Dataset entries
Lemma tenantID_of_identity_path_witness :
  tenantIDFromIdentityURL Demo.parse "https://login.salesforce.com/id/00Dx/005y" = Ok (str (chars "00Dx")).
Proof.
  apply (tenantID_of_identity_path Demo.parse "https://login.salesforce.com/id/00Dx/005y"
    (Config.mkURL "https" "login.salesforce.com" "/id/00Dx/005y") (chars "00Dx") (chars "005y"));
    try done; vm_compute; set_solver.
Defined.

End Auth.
* * *
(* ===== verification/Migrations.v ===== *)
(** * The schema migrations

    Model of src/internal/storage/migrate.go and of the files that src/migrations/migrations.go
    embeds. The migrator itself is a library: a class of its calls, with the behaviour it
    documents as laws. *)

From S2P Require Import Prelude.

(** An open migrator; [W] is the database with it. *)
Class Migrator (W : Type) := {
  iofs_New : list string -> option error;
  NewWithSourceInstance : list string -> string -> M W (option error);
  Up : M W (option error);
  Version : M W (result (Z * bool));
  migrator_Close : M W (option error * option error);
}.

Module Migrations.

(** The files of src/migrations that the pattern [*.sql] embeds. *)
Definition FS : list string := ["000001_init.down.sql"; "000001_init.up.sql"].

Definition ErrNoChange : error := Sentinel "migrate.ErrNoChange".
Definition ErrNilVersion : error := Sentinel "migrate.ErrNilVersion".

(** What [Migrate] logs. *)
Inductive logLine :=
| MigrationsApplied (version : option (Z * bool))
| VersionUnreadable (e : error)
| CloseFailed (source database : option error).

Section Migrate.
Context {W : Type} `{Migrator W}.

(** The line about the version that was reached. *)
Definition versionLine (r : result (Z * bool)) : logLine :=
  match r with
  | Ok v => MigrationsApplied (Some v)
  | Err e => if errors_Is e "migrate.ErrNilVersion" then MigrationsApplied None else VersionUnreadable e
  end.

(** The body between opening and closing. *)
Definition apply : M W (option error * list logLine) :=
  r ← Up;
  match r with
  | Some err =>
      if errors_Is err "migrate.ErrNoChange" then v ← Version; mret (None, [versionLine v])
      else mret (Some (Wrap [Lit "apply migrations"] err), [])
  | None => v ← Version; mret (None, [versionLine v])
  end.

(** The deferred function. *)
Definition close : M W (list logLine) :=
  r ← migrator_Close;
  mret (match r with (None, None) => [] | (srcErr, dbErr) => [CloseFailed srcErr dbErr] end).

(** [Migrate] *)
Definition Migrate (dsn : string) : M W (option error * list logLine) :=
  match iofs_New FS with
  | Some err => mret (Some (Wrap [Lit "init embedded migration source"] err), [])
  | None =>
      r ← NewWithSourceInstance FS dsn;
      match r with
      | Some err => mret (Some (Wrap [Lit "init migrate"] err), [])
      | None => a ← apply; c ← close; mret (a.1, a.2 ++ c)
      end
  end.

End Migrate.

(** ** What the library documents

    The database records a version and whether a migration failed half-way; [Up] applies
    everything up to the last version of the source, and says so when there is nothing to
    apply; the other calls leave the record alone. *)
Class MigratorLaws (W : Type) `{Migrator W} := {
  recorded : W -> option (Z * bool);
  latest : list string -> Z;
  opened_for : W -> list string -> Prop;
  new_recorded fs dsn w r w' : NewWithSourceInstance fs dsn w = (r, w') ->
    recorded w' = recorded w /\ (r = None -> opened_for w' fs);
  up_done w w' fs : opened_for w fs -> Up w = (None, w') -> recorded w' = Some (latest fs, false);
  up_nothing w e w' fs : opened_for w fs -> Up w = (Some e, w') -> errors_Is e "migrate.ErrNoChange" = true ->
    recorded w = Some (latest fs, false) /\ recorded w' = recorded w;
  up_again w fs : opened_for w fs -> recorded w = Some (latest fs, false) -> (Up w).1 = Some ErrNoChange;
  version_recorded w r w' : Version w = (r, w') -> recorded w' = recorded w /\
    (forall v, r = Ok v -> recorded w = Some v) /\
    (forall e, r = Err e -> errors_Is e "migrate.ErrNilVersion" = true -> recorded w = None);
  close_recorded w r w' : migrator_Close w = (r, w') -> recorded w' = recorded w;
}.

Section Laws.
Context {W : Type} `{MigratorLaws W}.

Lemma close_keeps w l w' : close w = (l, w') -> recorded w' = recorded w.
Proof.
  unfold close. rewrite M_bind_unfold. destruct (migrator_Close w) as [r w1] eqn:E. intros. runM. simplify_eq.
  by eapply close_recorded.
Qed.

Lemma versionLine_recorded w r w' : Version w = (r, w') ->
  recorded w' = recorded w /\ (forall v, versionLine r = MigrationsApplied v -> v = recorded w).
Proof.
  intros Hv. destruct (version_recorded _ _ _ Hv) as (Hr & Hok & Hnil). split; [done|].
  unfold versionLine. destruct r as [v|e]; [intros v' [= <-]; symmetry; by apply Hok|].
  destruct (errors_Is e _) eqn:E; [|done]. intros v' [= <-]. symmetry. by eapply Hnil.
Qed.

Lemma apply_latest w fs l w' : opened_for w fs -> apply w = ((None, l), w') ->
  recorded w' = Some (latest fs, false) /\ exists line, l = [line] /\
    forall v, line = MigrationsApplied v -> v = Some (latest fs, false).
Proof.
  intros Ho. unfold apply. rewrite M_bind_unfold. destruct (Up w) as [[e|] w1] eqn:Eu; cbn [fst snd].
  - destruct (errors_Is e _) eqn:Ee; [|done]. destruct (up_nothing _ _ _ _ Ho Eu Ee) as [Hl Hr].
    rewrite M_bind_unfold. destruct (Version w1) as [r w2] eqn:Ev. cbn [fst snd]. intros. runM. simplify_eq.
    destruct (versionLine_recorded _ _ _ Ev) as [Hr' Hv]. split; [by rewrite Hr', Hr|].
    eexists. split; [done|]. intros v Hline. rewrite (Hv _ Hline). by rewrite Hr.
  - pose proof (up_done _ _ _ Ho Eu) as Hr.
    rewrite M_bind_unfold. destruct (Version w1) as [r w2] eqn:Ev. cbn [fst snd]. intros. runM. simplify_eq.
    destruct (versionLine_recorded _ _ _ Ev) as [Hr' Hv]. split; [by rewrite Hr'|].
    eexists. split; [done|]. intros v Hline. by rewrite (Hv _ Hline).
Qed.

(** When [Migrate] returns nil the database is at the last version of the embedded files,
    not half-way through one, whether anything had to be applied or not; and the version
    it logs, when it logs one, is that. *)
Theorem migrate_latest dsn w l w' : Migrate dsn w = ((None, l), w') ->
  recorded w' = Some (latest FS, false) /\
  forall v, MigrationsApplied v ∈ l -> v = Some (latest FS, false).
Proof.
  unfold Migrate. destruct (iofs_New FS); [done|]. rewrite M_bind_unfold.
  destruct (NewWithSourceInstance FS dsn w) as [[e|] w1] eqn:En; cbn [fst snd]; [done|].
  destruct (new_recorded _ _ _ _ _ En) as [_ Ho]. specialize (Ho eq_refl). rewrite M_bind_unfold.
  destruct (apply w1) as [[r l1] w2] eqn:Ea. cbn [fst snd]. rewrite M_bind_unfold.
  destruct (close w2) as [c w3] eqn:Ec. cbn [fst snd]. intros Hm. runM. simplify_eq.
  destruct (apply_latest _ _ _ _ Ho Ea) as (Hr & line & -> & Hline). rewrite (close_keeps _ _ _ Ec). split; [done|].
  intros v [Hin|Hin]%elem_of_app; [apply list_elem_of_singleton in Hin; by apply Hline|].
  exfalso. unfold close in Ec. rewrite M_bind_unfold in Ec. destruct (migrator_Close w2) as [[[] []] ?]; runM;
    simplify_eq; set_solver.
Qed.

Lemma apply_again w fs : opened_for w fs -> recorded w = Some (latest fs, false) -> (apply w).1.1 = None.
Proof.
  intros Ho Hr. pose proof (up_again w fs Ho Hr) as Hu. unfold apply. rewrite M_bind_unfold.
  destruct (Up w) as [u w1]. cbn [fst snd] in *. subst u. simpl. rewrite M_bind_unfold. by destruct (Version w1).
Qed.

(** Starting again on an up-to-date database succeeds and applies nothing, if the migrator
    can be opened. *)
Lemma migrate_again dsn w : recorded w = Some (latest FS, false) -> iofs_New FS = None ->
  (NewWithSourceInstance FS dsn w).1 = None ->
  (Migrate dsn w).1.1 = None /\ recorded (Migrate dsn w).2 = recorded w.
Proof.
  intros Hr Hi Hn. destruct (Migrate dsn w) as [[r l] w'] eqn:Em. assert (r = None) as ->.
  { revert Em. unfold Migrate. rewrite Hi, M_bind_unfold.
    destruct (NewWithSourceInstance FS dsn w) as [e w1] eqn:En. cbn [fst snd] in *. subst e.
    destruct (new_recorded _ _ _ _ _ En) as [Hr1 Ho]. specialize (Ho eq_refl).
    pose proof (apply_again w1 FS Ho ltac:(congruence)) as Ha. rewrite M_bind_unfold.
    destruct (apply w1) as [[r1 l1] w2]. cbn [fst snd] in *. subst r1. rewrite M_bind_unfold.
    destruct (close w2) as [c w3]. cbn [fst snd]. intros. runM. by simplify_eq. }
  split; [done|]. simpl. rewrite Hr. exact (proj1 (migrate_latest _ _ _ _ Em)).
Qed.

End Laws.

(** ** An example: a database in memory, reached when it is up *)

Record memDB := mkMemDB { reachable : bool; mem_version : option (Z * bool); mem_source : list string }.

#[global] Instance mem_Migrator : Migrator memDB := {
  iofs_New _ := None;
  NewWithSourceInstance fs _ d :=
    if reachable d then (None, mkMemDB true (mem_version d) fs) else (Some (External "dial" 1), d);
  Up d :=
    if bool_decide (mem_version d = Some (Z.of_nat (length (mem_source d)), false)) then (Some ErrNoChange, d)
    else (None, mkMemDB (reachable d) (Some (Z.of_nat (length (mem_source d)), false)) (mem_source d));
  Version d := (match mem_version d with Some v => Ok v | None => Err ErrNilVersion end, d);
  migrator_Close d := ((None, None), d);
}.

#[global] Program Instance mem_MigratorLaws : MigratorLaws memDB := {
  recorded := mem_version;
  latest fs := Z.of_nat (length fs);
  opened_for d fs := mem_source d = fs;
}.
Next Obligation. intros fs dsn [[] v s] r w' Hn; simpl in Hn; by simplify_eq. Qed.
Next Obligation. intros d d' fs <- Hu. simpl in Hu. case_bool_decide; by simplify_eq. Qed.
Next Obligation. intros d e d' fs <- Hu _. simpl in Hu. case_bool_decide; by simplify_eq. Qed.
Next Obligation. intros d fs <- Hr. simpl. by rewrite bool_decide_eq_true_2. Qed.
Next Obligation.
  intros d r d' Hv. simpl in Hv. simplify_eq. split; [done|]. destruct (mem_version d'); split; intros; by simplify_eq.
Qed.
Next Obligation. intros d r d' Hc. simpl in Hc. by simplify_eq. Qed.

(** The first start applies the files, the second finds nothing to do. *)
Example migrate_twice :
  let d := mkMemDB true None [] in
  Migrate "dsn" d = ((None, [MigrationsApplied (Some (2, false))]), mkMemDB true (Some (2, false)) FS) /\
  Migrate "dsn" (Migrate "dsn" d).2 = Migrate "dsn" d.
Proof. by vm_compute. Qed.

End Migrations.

DESCRIPTION OF THE TASK
Please copy the lines above from the line with "From S2P Require Import Prelude." up to and including the line with "if errors_Is err", exactly as written and with nothing else.

ANSWER SPACE
From S2P Require Import Prelude.

(** An open migrator; [W] is the database with it. *)
Class Migrator (W : Type) := {
  iofs_New : list string -> option error;
  NewWithSourceInstance : list string -> string -> M W (option error);
  Up : M W (option error);
  Version : M W (result (Z * bool));
  migrator_Close : M W (option error * option error);
}.

Module Migrations.

(** The files of src/migrations that the pattern [*.sql] embeds. *)
Definition FS : list string := ["000001_init.down.sql"; "000001_init.up.sql"].

Definition ErrNoChange : error := Sentinel "migrate.ErrNoChange".
Definition ErrNilVersion : error := Sentinel "migrate.ErrNilVersion".

(** What [Migrate] logs. *)
Inductive logLine :=
| MigrationsApplied (version : option (Z * bool))
| VersionUnreadable (e : error)
| CloseFailed (source database : option error).

Section Migrate.
Context {W : Type} `{Migrator W}.

(** The line about the version that was reached. *)
Definition versionLine (r : result (Z * bool)) : logLine :=
  match r with
  | Ok v => MigrationsApplied (Some v)
  | Err e => if errors_Is e "migrate.ErrNilVersion" then MigrationsApplied None else VersionUnreadable e
  end.

(** The body between opening and closing. *)
Definition apply : M W (option error * list logLine) :=
  r ← Up;
  match r with
  | Some err =>
      if errors_Is err "migrate.ErrNoChange" then v ← Version; mret (None, [versionLine v])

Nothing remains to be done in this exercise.